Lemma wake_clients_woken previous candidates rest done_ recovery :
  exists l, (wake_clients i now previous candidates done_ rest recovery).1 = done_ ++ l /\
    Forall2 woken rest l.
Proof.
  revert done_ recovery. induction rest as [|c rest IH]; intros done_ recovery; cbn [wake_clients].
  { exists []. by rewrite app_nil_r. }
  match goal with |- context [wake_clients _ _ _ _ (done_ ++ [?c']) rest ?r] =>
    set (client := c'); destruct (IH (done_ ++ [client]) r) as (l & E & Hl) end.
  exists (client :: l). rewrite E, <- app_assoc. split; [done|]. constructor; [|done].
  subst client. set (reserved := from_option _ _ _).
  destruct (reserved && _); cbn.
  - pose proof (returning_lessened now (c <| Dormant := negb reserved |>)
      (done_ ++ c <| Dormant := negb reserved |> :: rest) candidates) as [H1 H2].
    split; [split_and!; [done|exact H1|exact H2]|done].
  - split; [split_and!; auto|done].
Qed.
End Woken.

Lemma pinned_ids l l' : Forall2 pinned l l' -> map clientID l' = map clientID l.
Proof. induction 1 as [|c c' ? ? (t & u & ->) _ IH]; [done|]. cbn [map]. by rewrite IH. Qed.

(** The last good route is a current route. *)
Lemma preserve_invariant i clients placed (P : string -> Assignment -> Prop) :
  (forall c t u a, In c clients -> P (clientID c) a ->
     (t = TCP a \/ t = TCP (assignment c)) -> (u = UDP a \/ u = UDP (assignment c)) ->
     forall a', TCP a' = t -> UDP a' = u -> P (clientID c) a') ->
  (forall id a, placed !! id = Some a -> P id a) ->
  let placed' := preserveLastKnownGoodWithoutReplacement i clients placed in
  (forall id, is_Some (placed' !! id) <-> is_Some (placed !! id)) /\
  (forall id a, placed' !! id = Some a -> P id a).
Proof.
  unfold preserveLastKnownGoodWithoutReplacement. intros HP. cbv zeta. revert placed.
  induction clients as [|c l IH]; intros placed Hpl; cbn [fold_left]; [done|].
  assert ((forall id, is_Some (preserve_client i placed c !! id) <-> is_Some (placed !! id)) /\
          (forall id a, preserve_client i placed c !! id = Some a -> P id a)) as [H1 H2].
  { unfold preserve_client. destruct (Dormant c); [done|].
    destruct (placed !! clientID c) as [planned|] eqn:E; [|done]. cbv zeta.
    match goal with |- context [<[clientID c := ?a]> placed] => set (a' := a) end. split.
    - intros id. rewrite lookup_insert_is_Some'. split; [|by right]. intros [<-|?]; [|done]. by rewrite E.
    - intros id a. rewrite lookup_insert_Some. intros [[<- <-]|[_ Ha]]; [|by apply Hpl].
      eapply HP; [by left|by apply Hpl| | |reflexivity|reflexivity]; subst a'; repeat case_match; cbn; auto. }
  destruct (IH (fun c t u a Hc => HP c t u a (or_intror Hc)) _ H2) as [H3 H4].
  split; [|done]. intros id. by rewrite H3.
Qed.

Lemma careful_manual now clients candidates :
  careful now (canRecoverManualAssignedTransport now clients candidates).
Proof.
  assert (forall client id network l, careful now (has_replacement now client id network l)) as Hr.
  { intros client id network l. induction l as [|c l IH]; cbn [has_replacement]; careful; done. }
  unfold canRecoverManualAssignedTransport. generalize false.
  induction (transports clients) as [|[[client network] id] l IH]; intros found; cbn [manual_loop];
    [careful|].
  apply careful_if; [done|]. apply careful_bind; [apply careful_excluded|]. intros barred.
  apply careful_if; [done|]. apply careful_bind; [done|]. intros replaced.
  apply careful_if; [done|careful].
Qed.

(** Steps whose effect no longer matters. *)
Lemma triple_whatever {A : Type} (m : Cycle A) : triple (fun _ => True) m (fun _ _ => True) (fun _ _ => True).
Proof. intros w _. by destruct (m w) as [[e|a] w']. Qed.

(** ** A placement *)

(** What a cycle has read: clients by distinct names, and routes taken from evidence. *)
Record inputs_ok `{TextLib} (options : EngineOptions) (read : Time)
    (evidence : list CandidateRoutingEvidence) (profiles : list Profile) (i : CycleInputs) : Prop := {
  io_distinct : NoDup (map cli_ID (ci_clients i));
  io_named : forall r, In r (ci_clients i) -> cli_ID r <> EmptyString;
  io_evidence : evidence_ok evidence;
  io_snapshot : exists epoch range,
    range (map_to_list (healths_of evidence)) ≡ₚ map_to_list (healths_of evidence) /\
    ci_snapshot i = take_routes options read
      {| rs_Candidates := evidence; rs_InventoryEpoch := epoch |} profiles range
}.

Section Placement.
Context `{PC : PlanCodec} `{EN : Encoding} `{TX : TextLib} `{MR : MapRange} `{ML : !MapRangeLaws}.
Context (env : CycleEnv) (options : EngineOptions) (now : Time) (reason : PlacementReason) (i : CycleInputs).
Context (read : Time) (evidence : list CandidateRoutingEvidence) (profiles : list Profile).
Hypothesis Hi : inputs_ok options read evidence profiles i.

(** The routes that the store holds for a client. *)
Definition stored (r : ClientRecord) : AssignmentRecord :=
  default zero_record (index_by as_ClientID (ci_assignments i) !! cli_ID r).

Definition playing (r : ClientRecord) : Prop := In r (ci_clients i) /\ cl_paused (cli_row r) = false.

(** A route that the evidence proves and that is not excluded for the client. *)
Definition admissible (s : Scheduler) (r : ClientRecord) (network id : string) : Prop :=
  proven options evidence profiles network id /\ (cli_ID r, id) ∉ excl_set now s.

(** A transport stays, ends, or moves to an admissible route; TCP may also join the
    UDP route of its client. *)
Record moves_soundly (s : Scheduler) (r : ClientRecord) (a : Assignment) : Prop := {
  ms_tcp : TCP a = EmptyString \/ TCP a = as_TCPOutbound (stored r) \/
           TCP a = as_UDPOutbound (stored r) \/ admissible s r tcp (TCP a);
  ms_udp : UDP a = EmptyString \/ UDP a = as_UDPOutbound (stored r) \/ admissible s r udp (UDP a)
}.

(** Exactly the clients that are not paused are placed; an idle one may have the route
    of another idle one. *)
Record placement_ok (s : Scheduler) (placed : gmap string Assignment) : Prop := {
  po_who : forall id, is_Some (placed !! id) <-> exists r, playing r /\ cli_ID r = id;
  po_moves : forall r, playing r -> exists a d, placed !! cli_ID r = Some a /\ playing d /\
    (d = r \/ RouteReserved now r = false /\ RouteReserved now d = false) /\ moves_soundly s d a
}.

*BRIEF*: Using the data above, reproduce exactly the lines from the line that contains "io_named : forall" through the line that contains "Definition admissible (s", including both.

*PROBLEM SOLUTION*:
  io_named : forall r, In r (ci_clients i) -> cli_ID r <> EmptyString;
  io_evidence : evidence_ok evidence;
  io_snapshot : exists epoch range,
    range (map_to_list (healths_of evidence)) ≡ₚ map_to_list (healths_of evidence) /\
    ci_snapshot i = take_routes options read
      {| rs_Candidates := evidence; rs_InventoryEpoch := epoch |} profiles range
}.

Section Placement.
Context `{PC : PlanCodec} `{EN : Encoding} `{TX : TextLib} `{MR : MapRange} `{ML : !MapRangeLaws}.
Context (env : CycleEnv) (options : EngineOptions) (now : Time) (reason : PlacementReason) (i : CycleInputs).
Context (read : Time) (evidence : list CandidateRoutingEvidence) (profiles : list Profile).
Hypothesis Hi : inputs_ok options read evidence profiles i.

(** The routes that the store holds for a client. *)
Definition stored (r : ClientRecord) : AssignmentRecord :=
  default zero_record (index_by as_ClientID (ci_assignments i) !! cli_ID r).

Definition playing (r : ClientRecord) : Prop := In r (ci_clients i) /\ cl_paused (cli_row r) = false.

(** A route that the evidence proves and that is not excluded for the client. *)
Definition admissible (s : Scheduler) (r : ClientRecord) (network id : string) : Prop :=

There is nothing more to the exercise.